I agree it's somewhat orthogonal.  I'll address comments to issue #21235.
msg219156 - (view) Author: Brett Cannon (brett.cannon) * (Python committer) Date: 2014-05-26 14:37
First, about breaking up _SpecMethods: that was entirely on purpose. =) I honestly have found _SpecMethods a bit of a pain to work with because at every place where I have a spec object and I need to operate on it I end up having to wrap it and then call a method on it instead of simply calling a function (it also doesn't help that spec methods is structured as a collection of methods which can just operate as functions since they almost all have ``spec = self.spec`` at the beginning). I get you're hoping to make PEP 406 happen, but it actually needs to happen first. =) And as I said, the methods are essentially functions anyway so undoing any unraveling I may do won't be difficult to revert if PEP 406 actually comes about. IOW _SpecMethods feels like OOP just 'cause and not for any design reasons; it's been making my eye twitch when I look at that class.

Second, the dance that an advanced user has to worry about is "does create_module exist, and if so did it not return None and if any of that is not true then return what types.ModuleType would give you" is not exactly one line of code ATM. There is no reason to not abstract that out to do the right thing in the face of a loader.

Third, yes this would be to encourage people not to directly call types.ModuleType but call the utility function instead.

Fourth, I purposefully didn't bifurcate the code of types.ModuleType based on the type of what the first argument was. At best you could change it to take an optional spec as a second argument and use that, but if you did that and the name doesn't match the spec then what? I'm not going to promote passing in a loader because spec_from_loader() cannot necessarily glean all of the same information a hand-crafted spec could if the loader doesn't have every possible introspection method defined (I'm calling "explicit is better than implicit" to back that up). I also don't think any type should depend on importlib having been previously loaded to properly function if it isn't strictly required, so the code would have to be written entirely in C which I just don't want to write. =) Since it's going beyond simply constructing a new module but also initializing it I think it's fine to keeping it in importlib.util which also makes it all more discoverable for people than having to realize that types.ModuleType is the place to go to create a module and get its attributes initialized.
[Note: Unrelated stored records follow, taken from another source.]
(* ===== verification/WebhookDelivery.v ===== *)
(** * GitHub webhooks: ingress, delivery rows and retries

    [ServeHTTP] and [ProcessDelivery] of [internal/webhook/handler.go], the
    memory of recent deliveries of [dedup.go], and the rows and the retry worker
    of [internal/service/webhook_deliveries.go], composed into one system: a
    request leaves a row and a job; jobs and retries run the event handlers of
    GithubWebhook.v; a restart of the process loses the jobs and the memory. *)
From S2P Require Import Prelude Effects GoStrings Queries Inbound GithubEvents GithubWebhook.

(** ** Recent deliveries ([dedup.go]) *)

Record RecentDeliveries := mkRecent {
  entries : gmap string time;
  ttl : Z;
  maxSize : Z;
}.

Definition NewRecentDeliveries (ttl maxSize : Z) : RecentDeliveries :=
  mkRecent ∅ (if ttl <=? 0 then seconds 300 else ttl) (if maxSize <=? 0 then 1024 else maxSize).

Definition evictExpired (now : time) (r : RecentDeliveries) : RecentDeliveries :=
  r{{ entries := filter (λ kv, now - kv.2 < ttl r) (entries r) }}.

(** The first entry of the least time; the code's order among equal times is that
    of a map iteration. *)
Definition oldest_entry (m : gmap string time) : option (string * time) :=
  best (λ a b, a.2 <? b.2) (map_to_list m).

Fixpoint evict_loop (fuel : nat) (max : Z) (m : gmap string time) : gmap string time :=
  match fuel with
  | O => m
  | S fuel' =>
    if max <? Z.of_nat (size m) then
      match oldest_entry m with
      | None => m
      | Some (id, _) => evict_loop fuel' max (delete id m)
      end
    else m
  end.

(** Each round deletes an entry: as many rounds as there are entries. *)
Definition evictOldest (r : RecentDeliveries) : RecentDeliveries :=
  r{{ entries := evict_loop (size (entries r)) (maxSize r) (entries r) }}.

Definition Seen (id : string) (now : time) (r : RecentDeliveries) : bool * RecentDeliveries :=
  if id == "" then (false, r)
  else
    let r := evictExpired now r in
    if match entries r !! id with Some prev => now - prev <? ttl r | None => false end then (true, r)
    else
      let r := r{{ entries := <[id := now]> (entries r) }} in
      (false, if maxSize r <? Z.of_nat (size (entries r)) then evictOldest (evictExpired now r) else r).

(** ** Rows ([webhook_deliveries.go]) *)

Record WebhookDelivery := mkWebhookDelivery {
  v_delivery_id : string;
  v_event_type : string;
  v_event_action : string;
  v_payload : string;
  v_status : string;
  v_attempts : Z;
  v_max_attempts : Z;
  v_error : option string;
  v_next_attempt_at : option time;
  v_processed_at : option time;
  v_created_at : time;
  v_updated_at : time;
}.

Notation Deliveries := (gmap string WebhookDelivery).

(** Whether each statement of the store fails. *)
Record RowFaults := mkRowFaults {
  rf_record : bool;
  rf_processing : bool;
  rf_failed : bool;
  rf_completed : bool;
}.

Definition no_faults : RowFaults := mkRowFaults false false false false.

Definition same_delivery (v v' : WebhookDelivery) : bool := v_delivery_id v == v_delivery_id v'.

Definition RecordDelivery (fault : bool) (id deliveryID event action payload : string) (now : time)
    (m : Deliveries) : (err + bool) * Deliveries :=
  if fault then (inl (EMsg "insert webhook delivery"), m)
  else match insert_unique "webhook_deliveries" same_delivery id
               (mkWebhookDelivery deliveryID event action payload "received" 0 3 None None None now now) m with
       | inl _ => (inr false, m)
       | inr m' => (inr true, m')
       end.

Definition on_delivery (deliveryID : string) (f : WebhookDelivery → WebhookDelivery) (m : Deliveries)
    : Deliveries :=
  (update_where (λ _ v, v_delivery_id v == deliveryID) (λ _, f) m).2.

Definition MarkDeliveryProcessing (deliveryID : string) (now : time) : Deliveries → Deliveries :=
  on_delivery deliveryID (λ v, v{{ v_status := "processing" }}{{ v_updated_at := now }}).

Definition MarkDeliveryCompleted (deliveryID : string) (now : time) : Deliveries → Deliveries :=
  on_delivery deliveryID (λ v, v{{ v_status := "completed" }}{{ v_processed_at := Some now }}
                                {{ v_updated_at := now }}).

Definition backoff (attempts : Z) : Z :=
  if attempts =? 0 then seconds 1 else if attempts =? 1 then seconds 5 else seconds 15.

Definition failed_delivery (errMsg : string) (now : time) (v : WebhookDelivery) : WebhookDelivery :=
  let newAttempts := v_attempts v + 1 in
  let dead := v_max_attempts v <=? newAttempts in
  v{{ v_status := if dead then "dead_letter" else "failed" }}{{ v_attempts := newAttempts }}
   {{ v_error := Some errMsg }}
   {{ v_next_attempt_at := if dead then None else Some (now + backoff (v_attempts v)) }}
   {{ v_updated_at := now }}.

(** The SELECT finds no row: the error of the scan, and nothing is written. *)
Definition MarkDeliveryFailed (deliveryID errMsg : string) (now : time) : Deliveries → Deliveries :=
  on_delivery deliveryID (failed_delivery errMsg now).

(** ** Processing ([handler.go]) *)

Record HandlerConfig := mkHandlerConfig {
  Disabled : bool;
  WebhookSecret : string;
  cfg_MaxBodyBytes : Z;
}.

(** A request that was answered and is still to be processed. *)
Record Job := mkJob { j_event : string; j_body : string; j_delivery : string }.

Section process.
Context {W : Type} `{SV : Services W}.
Variable h : Handler.
Variable D : Decoders.
Variable errText : err → string.

(** The result, the events of the handler, the world and the rows. A panic of the
    handler would be an error of the delivery; no handler of the model panics. *)
Definition ProcessDelivery (ff : RowFaults) (j : Job) (now : time) (w : W) (m : Deliveries)
    : (err + unit) * list effect * W * Deliveries :=
  if rf_processing ff then (inl (EMsg "mark processing"), [], w, m)
  else
    let m1 := MarkDeliveryProcessing (j_delivery j) now m in
    let '(r, es, w') := handle h D errText (j_event j) (j_body j) (j_delivery j) w in
    match r with
    | inl e => (inl e, es, w', if rf_failed ff then m1
                               else MarkDeliveryFailed (j_delivery j) (errText e) now m1)
    | inr _ => if rf_completed ff then (inl (EMsg "mark completed"), es, w', m1)
               else (inr tt, es, w', MarkDeliveryCompleted (j_delivery j) now m1)
    end.

(** *** The retry worker *)

Definition is_due (now : time) (v : WebhookDelivery) : bool :=
  (v_status v == "failed") && match v_next_attempt_at v with Some t => t <=? now | None => false end.

(** [ORDER BY next_attempt_at ASC LIMIT 10] *)
Definition due_deliveries (now : time) (m : Deliveries) : list (string * WebhookDelivery) :=
  take 10 (sort_by (λ kv, default 0 (v_next_attempt_at kv.2))
             (List.filter (λ kv, is_due now kv.2) (map_to_list m))).

Fixpoint retry_all (ff : RowFaults) (l : list (string * WebhookDelivery)) (now : time) (w : W)
    (m : Deliveries) : list effect * W * Deliveries :=
  match l with
  | [] => ([], w, m)
  | (_, v) :: l' =>
    let '(_, es, w1, m1) :=
      ProcessDelivery ff (mkJob (v_event_type v) (v_payload v) (v_delivery_id v)) now w m in
    let '(es', w2, m2) := retry_all ff l' now w1 m1 in
    (es ++ es', w2, m2)
  end.

(** One tick. *)
Definition retryFailedDeliveries (ff : RowFaults) (now : time) (w : W) (m : Deliveries)
    : list effect * W * Deliveries :=
  retry_all ff (due_deliveries now m) now w m.
End process.

(** ** Ingress *)

Section ingress.
Variable hmacSHA256Hex : string → string → string.
(** The [action] field of a payload, where it decodes. *)
Variable parseEventAction : string → option string.

Definition verifySignature (secret body header : string) : bool :=
  if (secret == "") || (header == "") then false
  else if negb (hasPrefix header "sha256=") then false
  else header == "sha256=" ^^ hmacSHA256Hex secret body.

(** The answer, the memory, the rows, and the job of an accepted delivery. [id] is
    the random identifier of the row. *)
Definition ServeHTTP (cfg : HandlerConfig) (ff : RowFaults) (r : Request) (id : string) (now : time)
    (recent : RecentDeliveries) (m : Deliveries) : Z * RecentDeliveries * Deliveries * option Job :=
  if Disabled cfg then (200, recent, m, None)
  else if negb (r_method r == "POST") then (405, recent, m, None)
  else
    let maxBody := if cfg_MaxBodyBytes cfg =? 0 then 5 * 1024 * 1024 else cfg_MaxBodyBytes cfg in
    match r_body r with
    | None => (400, recent, m, None)
    | Some full =>
      let body := take_bytes (Z.to_nat maxBody) full in
      if negb (verifySignature (WebhookSecret cfg) body (r_header r "X-Hub-Signature-256"))
      then (401, recent, m, None)
      else
        let deliveryID := r_header r "X-GitHub-Delivery" in
        let event := r_header r "X-GitHub-Event" in
        let '(seen, recent) := Seen deliveryID now recent in
        if (seen : bool) then (200, recent, m, None)
        else match RecordDelivery (rf_record ff) id deliveryID event
                     (str_of (parseEventAction body)) body now m with
             | (inl _, m') => (503, recent, m', None)
             | (inr false, m') => (200, recent, m', None)
             | (inr true, m') => (200, recent, m', Some (mkJob event body deliveryID))
             end
    end.
End ingress.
Fifth, fair enough on not needing the module argument. I will refactor the code for internal use of attribute initialization in testing and leave it at that.
msg219168 - (view) Author: Eric Snow (eric.snow) * (Python committer) Date: 2014-05-26 18:29
tl;dr I'm okay with pulling the functions out of _SpecMethods (and
dropping the class) but I'd prefer the distinct functions continue to
exist as they are.  Also, I still think updating the ModuleType
signature is the way to go (given current use cases). :)

> First, about breaking up _SpecMethods: that was entirely on purpose. =) ... IOW _SpecMethods feels like OOP just 'cause and not for any design reasons; it's been making my eye twitch when I look at that class.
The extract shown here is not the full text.